*** Opening of Extracted information ***

(* ===== verification/ReaderExample.v ===== *)
(** * Streaming: a small file

    A file of one part: its header is looked for in an empty cache, a player
    waits for the part, a download is attached, the part comes, and at the end
    it is written to the cache. *)

From S2P Require Import Prelude Tcp StateMonad DownloadQueue Streaming SliceCache Slices CacheFacts SliceFacts SlicesFacts SlicesWrite SlicesFill SlicesRead SlicesEnd Reader ReaderSystem ReaderFacts ReaderSteps ReaderDown ReaderWorld ReaderFine ReaderEvents ReaderRun ReaderWaits ReaderEnd.

Definition file (i : Z) : Z := i mod 7.
Definition file_size : Z := 100.
Definition asked_bytes : list Z := replicate 10 0.

Lemma file_positive : 0 < file_size.
Proof. done. Qed.
Lemma file_bound : file_size <= 510 * kInSlice.
Proof. vm_compute. discriminate. Qed.

Lemma honest_empty : honest file file_size ∅.
Proof.
  intros n Hn. assert (slice_count file_size = O) as E by (vm_compute; reflexivity). assert (n = O) as -> by lia.
  exists (mk_parsed ∅ None). split; [vm_compute; reflexivity|]. split; [by intros o b Hb; vm_compute in Hb|]. split; [|done]. intros _ _. simpl. rewrite map_size_empty. lia.
Qed.

Lemma headed_empty : headed file_size ∅.
Proof.
  intros e He _. vm_compute in He. injection He as <-. split; [done|]. intros i e' Hi. assert (slice_count file_size = O) as E by (vm_compute; reflexivity). lia.
Qed.

Definition w_new : World := match World_new ∅ file_size true with Some w => w | None => mk_world (mk_reader 0 None [] false false false PriorityQueue_new
  (mk_slices [] Slice_new [] 0 Unknown false) None None 1 false [] ∅ ∅ [] [] None []) ∅ [] [] ∅ [] end.
Definition w_looked : World := next (CacheAnswered 0) w_new.
Definition w_started : World := next StartStreaming w_looked.
Definition w_waiting : World := next (StartFill 20 asked_bytes) w_started.
Definition w_attached : World := next (LoadForDownloader 1 0) w_waiting.
Definition w_arrived : World := next (PartArrived 0 (part file file_size 0)) w_attached.
Definition w_filled : World := next ContinueFill w_arrived.
Definition w_known : World := next HeaderDone w_filled.

Example w_answer : fst <$> happen ContinueFill w_arrived = Some (Some (Success, content file 20 10)).
Proof. vm_compute. reflexivity. Qed.

Local Abbreviation reached_ := (reached file file_size ∅ true).

Lemma reached_new_ : reached_ w_new.
Proof. apply reached_new. vm_compute. reflexivity. Qed.

Lemma reached_looked : reached_ w_looked.
Proof.
  apply reached_next; [exact reached_new_|]. exists (mk_get 0 [] []). split; vm_compute; reflexivity.
Qed.

Lemma reached_started : reached_ w_started.
Proof. by apply reached_next; [exact reached_looked|]. Qed.

Lemma reached_waiting : reached_ w_waiting.
Proof.
  apply reached_next; [exact reached_started|]. split; [|split; vm_compute; reflexivity]. split; [lia|]. split; [done|]. split; [vm_compute; discriminate|vm_compute; discriminate].
Qed.

Lemma reached_attached : reached_ w_attached.
Proof. apply reached_next; [exact reached_waiting|]. split; [unfold file_size; lia|reflexivity]. Qed.

Lemma reached_arrived : reached_ w_arrived.
Proof. by apply reached_next; [exact reached_attached|]. Qed.

Lemma reached_filled : reached_ w_filled.
Proof. apply reached_next; [exact reached_arrived|]. vm_compute. discriminate. Qed.

Lemma header_allowed : allowed file file_size HeaderDone w_filled.
Proof. split; [vm_compute; reflexivity|]. intros _. split; [vm_compute; reflexivity|]. intros E. vm_compute in E. discriminate. Qed.

Lemma reached_known : reached_ w_known.
Proof. apply reached_next; [exact reached_filled|exact header_allowed]. Qed.

(** ** The theorems for this file *)

Example reader_never_fails_witness : exists a w', happen ContinueFill w_arrived = Some (a, w') /\ right_answer file ContinueFill w_arrived a.
Proof.
  apply (reader_never_fails file file_size file_positive file_bound ∅ true w_arrived ContinueFill); [exact honest_empty|exact headed_empty|exact reached_arrived|].
  vm_compute. discriminate.
Defined.

(** The player is told to wait, and a download comes meanwhile. *)
Definition w_told : World := next ContinueFill w_waiting.
Definition w_later : World := next (LoadForDownloader 1 0) w_told.

Lemma waits_later : waits file file_size ∅ true 20 10 w_later.
Proof.
  apply (waits_on file file_size ∅ true 20 10 w_told (LoadForDownloader 1 0) None).
  - apply (waits_answered file file_size ∅ true w_waiting ContinueFill WaitingRemote asked_bytes w_told 20 asked_bytes); try (vm_compute; reflexivity).
    + exact reached_waiting.
    + vm_compute. discriminate.
    + by left.
    + split; [vm_compute; reflexivity|]. intros h Hh. vm_compute in Hh. by injection Hh as <-.
  - vm_compute. reflexivity.
  - split; [unfold file_size; lia|reflexivity].
  - reflexivity.
  - vm_compute. reflexivity.
  - split; [vm_compute; reflexivity|]. intros h Hh. vm_compute in Hh. by injection Hh as <-.
Qed.

Example player_waits_for_something_witness : on_its_way 20 10 w_waiting /\ on_its_way 20 10 w_later.
Proof.
  split.
  - apply (player_waits_for_something file file_size file_positive file_bound ∅ true 20 10 w_waiting); [exact honest_empty|exact headed_empty| |vm_compute; reflexivity].
    apply (waits_turn file file_size ∅ true w_waiting (mk_filling 20 asked_bytes WaitingRemote)); [exact reached_waiting|vm_compute; reflexivity].
  - apply (player_waits_for_something file file_size file_positive file_bound ∅ true 20 10 w_later); [exact honest_empty|exact headed_empty|exact waits_later|vm_compute; reflexivity].
Defined.

Example reader_well_formed_witness : sound file file_size (slices (reader w_known)) /\ queue_ok (loadingOffsets (reader w_waiting)).
Proof.
  split.
  - apply (reader_well_formed file file_size file_positive file_bound ∅ true w_known); [exact honest_empty|exact headed_empty|exact reached_known].
  - apply (reader_well_formed file file_size file_positive file_bound ∅ true w_waiting); [exact honest_empty|exact headed_empty|exact reached_waiting].
Defined.

Example download_gets_file_witness : fired w_arrived = fired w_attached ++ [(0, part file file_size 0)] /\ honest file file_size (db w_known).
Proof.
  split.
  - assert (happen (PartArrived 0 (part file file_size 0)) w_attached = Some (None, w_arrived)) as E by (vm_compute; reflexivity).
    destruct (download_gets_file file file_size file_positive file_bound ∅ true w_attached (PartArrived 0 (part file file_size 0)) None w_arrived honest_empty headed_empty reached_attached (fun _ _ => eq_refl) E) as [_ ->].
    by replace (attachedDownloader (reader w_attached)) with (Some 1%nat) by (vm_compute; reflexivity).
  - assert (happen HeaderDone w_filled = Some (None, w_known)) as E by (vm_compute; reflexivity).
    apply (download_gets_file file file_size file_positive file_bound ∅ true w_filled HeaderDone None w_known); [exact honest_empty|exact headed_empty|exact reached_filled|exact header_allowed|exact E].
Defined.

Example finalize_saves_witness : exists w', run finalizeCache w_known = Some (tt, w')
  /\ ParseCacheEntry (entry_in (db w') 0) 0 file_size = Some (entry_of 0 (slices (reader w_known))) /\ parsed (entry_of 0 (slices (reader w_known))) !! 0 = Some (part file file_size 0).
Proof.
  destruct (finalize_saves file file_size file_positive file_bound ∅ true w_known honest_empty headed_empty reached_known) as (w' & E & _ & H).
  exists w'. split; [exact E|]. replace (bool_decide (cacheHelper (reader w_known) = None) || bool_decide (world_mode w_known = Unknown)) with false in H by (vm_compute; reflexivity).
  split; [|vm_compute; reflexivity]. apply (H 0%nat). exists 0%nat, (header (slices (reader w_known))). split; [done|]. vm_compute. by split.
Defined.

Example slices_count_bounds_witness : SlicesCount (510 * kInSlice) = Some 510 /\ SlicesCount (511 * kInSlice) = None /\ SlicesCount 4294967000 = Some 0.
Proof.
  split; [|split].
  - apply (slices_count_bounds (510 * kInSlice)). vm_compute. split; reflexivity.
  - apply (slices_count_bounds (511 * kInSlice)). vm_compute. split; reflexivity.
  - apply (slices_count_bounds 4294967000). lia.
Defined.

*** Close of Extracted information ***

Repeat, character for character, the lines of the material above from the line with "Definition w_attached : World" through the line with "Lemma reached_new_ : reached_ w_new.".

• Your solution:
Definition w_attached : World := next (LoadForDownloader 1 0) w_waiting.
Definition w_arrived : World := next (PartArrived 0 (part file file_size 0)) w_attached.
Definition w_filled : World := next ContinueFill w_arrived.
Definition w_known : World := next HeaderDone w_filled.

Example w_answer : fst <$> happen ContinueFill w_arrived = Some (Some (Success, content file 20 10)).
Proof. vm_compute. reflexivity. Qed.

Local Abbreviation reached_ := (reached file file_size ∅ true).

Lemma reached_new_ : reached_ w_new.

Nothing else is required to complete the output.